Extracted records
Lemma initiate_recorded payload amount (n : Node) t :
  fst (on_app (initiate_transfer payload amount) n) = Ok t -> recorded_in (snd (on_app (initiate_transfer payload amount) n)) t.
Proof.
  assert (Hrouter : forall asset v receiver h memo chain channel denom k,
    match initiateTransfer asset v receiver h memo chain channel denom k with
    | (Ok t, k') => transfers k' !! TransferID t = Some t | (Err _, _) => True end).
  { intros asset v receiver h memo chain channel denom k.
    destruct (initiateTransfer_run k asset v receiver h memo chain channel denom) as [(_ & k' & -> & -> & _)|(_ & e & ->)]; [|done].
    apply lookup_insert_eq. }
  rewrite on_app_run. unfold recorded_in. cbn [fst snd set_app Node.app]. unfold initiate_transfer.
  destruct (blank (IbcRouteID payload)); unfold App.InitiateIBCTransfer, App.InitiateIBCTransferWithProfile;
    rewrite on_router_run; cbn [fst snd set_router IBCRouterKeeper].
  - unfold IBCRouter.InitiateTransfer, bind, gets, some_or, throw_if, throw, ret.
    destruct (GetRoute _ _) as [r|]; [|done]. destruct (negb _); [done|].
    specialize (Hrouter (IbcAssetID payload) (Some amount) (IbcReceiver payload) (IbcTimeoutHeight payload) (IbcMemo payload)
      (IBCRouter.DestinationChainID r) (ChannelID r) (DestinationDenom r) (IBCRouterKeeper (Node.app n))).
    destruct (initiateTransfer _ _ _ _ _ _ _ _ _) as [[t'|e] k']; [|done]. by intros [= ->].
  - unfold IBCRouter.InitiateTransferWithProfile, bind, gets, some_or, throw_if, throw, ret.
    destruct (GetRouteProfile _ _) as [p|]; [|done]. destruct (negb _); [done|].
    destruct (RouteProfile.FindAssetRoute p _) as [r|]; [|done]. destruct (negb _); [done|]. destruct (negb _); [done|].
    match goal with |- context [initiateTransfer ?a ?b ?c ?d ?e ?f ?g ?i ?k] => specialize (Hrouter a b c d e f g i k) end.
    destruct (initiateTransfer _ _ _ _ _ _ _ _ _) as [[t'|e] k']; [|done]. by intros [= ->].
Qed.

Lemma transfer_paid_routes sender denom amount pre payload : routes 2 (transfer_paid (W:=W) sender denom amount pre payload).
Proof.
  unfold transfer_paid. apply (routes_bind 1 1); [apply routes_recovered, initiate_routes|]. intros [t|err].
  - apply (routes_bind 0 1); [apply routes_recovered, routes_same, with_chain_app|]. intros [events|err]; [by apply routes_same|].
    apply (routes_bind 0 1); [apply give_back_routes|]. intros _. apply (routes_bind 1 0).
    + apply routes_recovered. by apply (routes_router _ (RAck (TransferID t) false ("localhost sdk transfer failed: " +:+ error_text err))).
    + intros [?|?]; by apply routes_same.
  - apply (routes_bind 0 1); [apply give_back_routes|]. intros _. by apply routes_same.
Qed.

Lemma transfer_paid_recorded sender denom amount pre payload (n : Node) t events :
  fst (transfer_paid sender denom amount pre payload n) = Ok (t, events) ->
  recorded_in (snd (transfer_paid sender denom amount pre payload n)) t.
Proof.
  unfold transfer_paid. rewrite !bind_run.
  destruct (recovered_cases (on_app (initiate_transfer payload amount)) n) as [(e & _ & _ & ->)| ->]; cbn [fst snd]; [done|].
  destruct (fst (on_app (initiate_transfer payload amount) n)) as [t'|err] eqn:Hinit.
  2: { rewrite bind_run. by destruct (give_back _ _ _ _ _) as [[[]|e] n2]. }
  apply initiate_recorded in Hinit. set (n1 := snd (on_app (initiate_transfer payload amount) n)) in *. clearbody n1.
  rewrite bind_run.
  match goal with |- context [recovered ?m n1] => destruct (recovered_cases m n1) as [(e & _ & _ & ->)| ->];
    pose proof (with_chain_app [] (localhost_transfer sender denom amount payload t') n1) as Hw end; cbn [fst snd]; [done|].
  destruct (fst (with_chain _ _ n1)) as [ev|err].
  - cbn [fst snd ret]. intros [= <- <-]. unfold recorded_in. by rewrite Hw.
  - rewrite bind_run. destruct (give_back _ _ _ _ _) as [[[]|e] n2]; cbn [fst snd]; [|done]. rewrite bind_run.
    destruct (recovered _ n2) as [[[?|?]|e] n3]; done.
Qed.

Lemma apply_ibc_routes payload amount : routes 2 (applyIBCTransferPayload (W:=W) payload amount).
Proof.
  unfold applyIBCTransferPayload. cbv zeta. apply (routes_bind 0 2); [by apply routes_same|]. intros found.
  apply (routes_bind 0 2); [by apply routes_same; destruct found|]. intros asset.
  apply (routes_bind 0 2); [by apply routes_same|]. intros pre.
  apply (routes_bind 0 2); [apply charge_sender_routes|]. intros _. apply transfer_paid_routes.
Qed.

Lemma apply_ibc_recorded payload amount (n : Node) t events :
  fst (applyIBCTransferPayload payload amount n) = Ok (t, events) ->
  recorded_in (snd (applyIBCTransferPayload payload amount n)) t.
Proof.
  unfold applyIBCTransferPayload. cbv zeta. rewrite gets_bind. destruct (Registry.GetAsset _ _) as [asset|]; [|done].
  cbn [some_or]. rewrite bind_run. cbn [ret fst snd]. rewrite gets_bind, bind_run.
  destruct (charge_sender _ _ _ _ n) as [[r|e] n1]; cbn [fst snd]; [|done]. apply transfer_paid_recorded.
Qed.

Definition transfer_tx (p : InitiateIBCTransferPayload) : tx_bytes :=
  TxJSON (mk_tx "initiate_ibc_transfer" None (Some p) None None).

---

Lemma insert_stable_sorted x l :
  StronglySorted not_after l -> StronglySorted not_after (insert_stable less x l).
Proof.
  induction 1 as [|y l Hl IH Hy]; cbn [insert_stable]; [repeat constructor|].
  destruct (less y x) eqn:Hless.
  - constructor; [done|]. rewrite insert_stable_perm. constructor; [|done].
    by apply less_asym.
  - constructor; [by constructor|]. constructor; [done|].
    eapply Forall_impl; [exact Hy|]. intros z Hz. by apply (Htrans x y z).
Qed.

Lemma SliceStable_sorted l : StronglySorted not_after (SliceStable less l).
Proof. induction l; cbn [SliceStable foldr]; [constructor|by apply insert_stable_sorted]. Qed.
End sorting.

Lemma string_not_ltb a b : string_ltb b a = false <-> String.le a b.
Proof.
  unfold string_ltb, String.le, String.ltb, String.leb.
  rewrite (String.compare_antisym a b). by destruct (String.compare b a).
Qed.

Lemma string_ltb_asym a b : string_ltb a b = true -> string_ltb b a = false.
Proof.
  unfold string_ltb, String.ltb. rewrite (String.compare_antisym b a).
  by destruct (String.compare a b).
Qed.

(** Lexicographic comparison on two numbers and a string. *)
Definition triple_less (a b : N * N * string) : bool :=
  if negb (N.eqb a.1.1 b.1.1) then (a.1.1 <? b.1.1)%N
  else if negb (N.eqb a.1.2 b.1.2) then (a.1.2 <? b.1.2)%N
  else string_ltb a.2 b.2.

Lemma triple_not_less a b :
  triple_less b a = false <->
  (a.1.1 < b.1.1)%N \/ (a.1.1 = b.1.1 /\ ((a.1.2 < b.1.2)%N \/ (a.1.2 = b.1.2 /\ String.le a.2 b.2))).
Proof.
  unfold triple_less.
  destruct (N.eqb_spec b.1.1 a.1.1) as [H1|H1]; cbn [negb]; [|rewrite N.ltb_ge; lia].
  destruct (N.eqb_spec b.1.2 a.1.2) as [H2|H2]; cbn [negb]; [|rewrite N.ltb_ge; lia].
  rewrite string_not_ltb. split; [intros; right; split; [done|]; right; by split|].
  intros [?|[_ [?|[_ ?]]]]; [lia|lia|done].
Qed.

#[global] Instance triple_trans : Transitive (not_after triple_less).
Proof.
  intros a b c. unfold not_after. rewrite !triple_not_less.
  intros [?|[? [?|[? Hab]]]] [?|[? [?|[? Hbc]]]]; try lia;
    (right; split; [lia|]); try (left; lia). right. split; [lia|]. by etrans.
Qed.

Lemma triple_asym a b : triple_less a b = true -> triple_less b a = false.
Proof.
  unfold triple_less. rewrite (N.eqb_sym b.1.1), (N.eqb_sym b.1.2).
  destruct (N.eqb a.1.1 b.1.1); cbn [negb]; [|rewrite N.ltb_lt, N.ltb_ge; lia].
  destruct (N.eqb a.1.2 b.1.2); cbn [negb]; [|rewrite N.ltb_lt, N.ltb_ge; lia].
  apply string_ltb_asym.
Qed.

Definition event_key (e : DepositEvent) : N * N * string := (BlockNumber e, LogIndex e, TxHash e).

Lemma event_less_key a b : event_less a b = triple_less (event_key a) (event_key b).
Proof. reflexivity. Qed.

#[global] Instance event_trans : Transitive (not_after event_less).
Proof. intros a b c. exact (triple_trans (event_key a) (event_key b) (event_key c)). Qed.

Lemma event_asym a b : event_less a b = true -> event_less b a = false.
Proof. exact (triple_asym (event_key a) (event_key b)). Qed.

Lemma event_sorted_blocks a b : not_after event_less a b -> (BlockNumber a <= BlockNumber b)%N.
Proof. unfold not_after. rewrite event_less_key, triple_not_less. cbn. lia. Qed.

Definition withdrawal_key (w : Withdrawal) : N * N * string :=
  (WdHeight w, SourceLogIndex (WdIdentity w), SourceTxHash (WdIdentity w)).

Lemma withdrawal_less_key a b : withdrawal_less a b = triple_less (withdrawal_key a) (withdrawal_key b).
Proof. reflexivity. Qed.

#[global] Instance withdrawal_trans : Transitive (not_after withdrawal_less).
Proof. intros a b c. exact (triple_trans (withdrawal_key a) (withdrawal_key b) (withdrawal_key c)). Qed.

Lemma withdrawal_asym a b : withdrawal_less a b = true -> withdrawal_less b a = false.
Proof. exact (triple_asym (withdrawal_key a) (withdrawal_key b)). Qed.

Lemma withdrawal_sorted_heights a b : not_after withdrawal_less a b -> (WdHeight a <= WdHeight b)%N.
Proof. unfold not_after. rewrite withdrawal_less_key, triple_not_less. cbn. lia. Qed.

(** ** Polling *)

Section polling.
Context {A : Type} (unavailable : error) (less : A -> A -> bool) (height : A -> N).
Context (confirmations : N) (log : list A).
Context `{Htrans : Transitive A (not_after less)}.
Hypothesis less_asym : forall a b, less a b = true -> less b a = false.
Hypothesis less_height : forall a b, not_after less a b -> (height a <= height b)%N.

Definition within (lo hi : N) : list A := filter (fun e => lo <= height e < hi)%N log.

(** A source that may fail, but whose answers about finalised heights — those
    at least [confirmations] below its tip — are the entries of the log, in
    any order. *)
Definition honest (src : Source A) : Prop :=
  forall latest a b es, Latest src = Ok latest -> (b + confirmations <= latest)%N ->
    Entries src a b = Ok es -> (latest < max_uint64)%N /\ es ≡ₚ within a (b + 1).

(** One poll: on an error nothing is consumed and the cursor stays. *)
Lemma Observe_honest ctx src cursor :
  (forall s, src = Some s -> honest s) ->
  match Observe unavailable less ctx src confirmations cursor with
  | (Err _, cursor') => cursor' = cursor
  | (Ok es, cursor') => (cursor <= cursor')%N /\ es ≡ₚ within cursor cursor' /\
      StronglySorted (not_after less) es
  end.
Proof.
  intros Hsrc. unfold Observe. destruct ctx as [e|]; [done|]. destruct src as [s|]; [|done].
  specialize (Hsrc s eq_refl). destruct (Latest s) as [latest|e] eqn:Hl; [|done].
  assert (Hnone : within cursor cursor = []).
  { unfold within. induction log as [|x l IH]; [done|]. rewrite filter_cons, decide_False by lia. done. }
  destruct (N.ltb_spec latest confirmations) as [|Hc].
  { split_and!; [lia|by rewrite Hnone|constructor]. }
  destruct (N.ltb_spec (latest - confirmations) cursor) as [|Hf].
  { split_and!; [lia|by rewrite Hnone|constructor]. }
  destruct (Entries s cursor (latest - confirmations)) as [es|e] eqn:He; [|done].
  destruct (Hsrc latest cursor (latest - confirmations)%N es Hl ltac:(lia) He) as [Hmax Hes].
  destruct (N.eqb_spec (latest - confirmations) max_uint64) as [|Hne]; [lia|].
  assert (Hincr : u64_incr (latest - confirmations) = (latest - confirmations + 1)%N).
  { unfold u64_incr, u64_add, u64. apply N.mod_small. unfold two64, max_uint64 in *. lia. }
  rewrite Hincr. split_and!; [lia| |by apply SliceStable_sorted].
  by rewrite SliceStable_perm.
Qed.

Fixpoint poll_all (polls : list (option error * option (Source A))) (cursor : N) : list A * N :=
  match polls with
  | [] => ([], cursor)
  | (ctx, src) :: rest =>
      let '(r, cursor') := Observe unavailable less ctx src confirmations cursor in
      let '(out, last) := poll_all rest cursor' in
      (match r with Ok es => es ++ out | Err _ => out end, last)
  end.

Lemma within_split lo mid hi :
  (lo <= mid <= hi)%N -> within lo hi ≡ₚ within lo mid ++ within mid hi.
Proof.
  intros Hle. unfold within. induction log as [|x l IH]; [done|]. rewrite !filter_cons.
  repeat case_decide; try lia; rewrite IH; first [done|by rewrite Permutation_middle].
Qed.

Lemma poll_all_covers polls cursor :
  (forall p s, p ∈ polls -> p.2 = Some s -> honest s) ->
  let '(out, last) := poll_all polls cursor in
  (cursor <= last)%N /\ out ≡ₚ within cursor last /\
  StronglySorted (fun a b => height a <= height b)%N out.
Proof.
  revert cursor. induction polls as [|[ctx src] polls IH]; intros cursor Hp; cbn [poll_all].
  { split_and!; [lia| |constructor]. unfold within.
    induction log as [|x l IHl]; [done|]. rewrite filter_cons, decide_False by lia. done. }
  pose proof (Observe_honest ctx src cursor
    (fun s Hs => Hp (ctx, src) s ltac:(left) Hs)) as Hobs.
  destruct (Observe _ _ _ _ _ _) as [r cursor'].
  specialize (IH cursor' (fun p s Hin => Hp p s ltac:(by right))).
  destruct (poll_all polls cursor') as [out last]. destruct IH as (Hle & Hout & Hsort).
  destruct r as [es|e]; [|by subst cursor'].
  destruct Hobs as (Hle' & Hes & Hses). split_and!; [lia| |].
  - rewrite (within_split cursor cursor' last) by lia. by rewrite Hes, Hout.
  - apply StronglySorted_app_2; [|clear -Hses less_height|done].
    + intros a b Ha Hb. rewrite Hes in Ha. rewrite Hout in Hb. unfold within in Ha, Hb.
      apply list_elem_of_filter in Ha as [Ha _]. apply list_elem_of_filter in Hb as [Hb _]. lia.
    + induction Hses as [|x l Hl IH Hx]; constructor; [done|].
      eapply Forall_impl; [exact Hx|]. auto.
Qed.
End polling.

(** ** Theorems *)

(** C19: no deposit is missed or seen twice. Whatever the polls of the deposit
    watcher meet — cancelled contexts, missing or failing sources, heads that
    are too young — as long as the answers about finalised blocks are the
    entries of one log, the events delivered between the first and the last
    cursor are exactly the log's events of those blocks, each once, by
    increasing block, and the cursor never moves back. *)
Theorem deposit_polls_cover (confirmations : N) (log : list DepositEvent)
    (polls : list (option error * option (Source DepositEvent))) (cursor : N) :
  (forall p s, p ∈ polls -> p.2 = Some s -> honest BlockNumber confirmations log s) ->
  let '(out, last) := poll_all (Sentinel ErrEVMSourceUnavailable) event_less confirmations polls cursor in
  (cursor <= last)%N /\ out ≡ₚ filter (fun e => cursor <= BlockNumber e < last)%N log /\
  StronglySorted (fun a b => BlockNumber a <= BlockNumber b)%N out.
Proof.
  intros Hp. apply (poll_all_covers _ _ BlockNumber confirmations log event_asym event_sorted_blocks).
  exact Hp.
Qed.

**Problem statement**. Reproduce the entries above exactly, but only the lines between the line holding "apply string_ltb_asym." and the line holding "Context (confirmations : N) (log : list A).", inclusive.

**Completed exercise**.
  apply string_ltb_asym.
Qed.

Definition event_key (e : DepositEvent) : N * N * string := (BlockNumber e, LogIndex e, TxHash e).

Lemma event_less_key a b : event_less a b = triple_less (event_key a) (event_key b).
Proof. reflexivity. Qed.

#[global] Instance event_trans : Transitive (not_after event_less).
Proof. intros a b c. exact (triple_trans (event_key a) (event_key b) (event_key c)). Qed.

Lemma event_asym a b : event_less a b = true -> event_less b a = false.
Proof. exact (triple_asym (event_key a) (event_key b)). Qed.

Lemma event_sorted_blocks a b : not_after event_less a b -> (BlockNumber a <= BlockNumber b)%N.
Proof. unfold not_after. rewrite event_less_key, triple_not_less. cbn. lia. Qed.

Definition withdrawal_key (w : Withdrawal) : N * N * string :=
  (WdHeight w, SourceLogIndex (WdIdentity w), SourceTxHash (WdIdentity w)).

Lemma withdrawal_less_key a b : withdrawal_less a b = triple_less (withdrawal_key a) (withdrawal_key b).
Proof. reflexivity. Qed.

#[global] Instance withdrawal_trans : Transitive (not_after withdrawal_less).
Proof. intros a b c. exact (triple_trans (withdrawal_key a) (withdrawal_key b) (withdrawal_key c)). Qed.

Lemma withdrawal_asym a b : withdrawal_less a b = true -> withdrawal_less b a = false.
Proof. exact (triple_asym (withdrawal_key a) (withdrawal_key b)). Qed.

Lemma withdrawal_sorted_heights a b : not_after withdrawal_less a b -> (WdHeight a <= WdHeight b)%N.
Proof. unfold not_after. rewrite withdrawal_less_key, triple_not_less. cbn. lia. Qed.

(** ** Polling *)

Section polling.
Context {A : Type} (unavailable : error) (less : A -> A -> bool) (height : A -> N).
Context (confirmations : N) (log : list A).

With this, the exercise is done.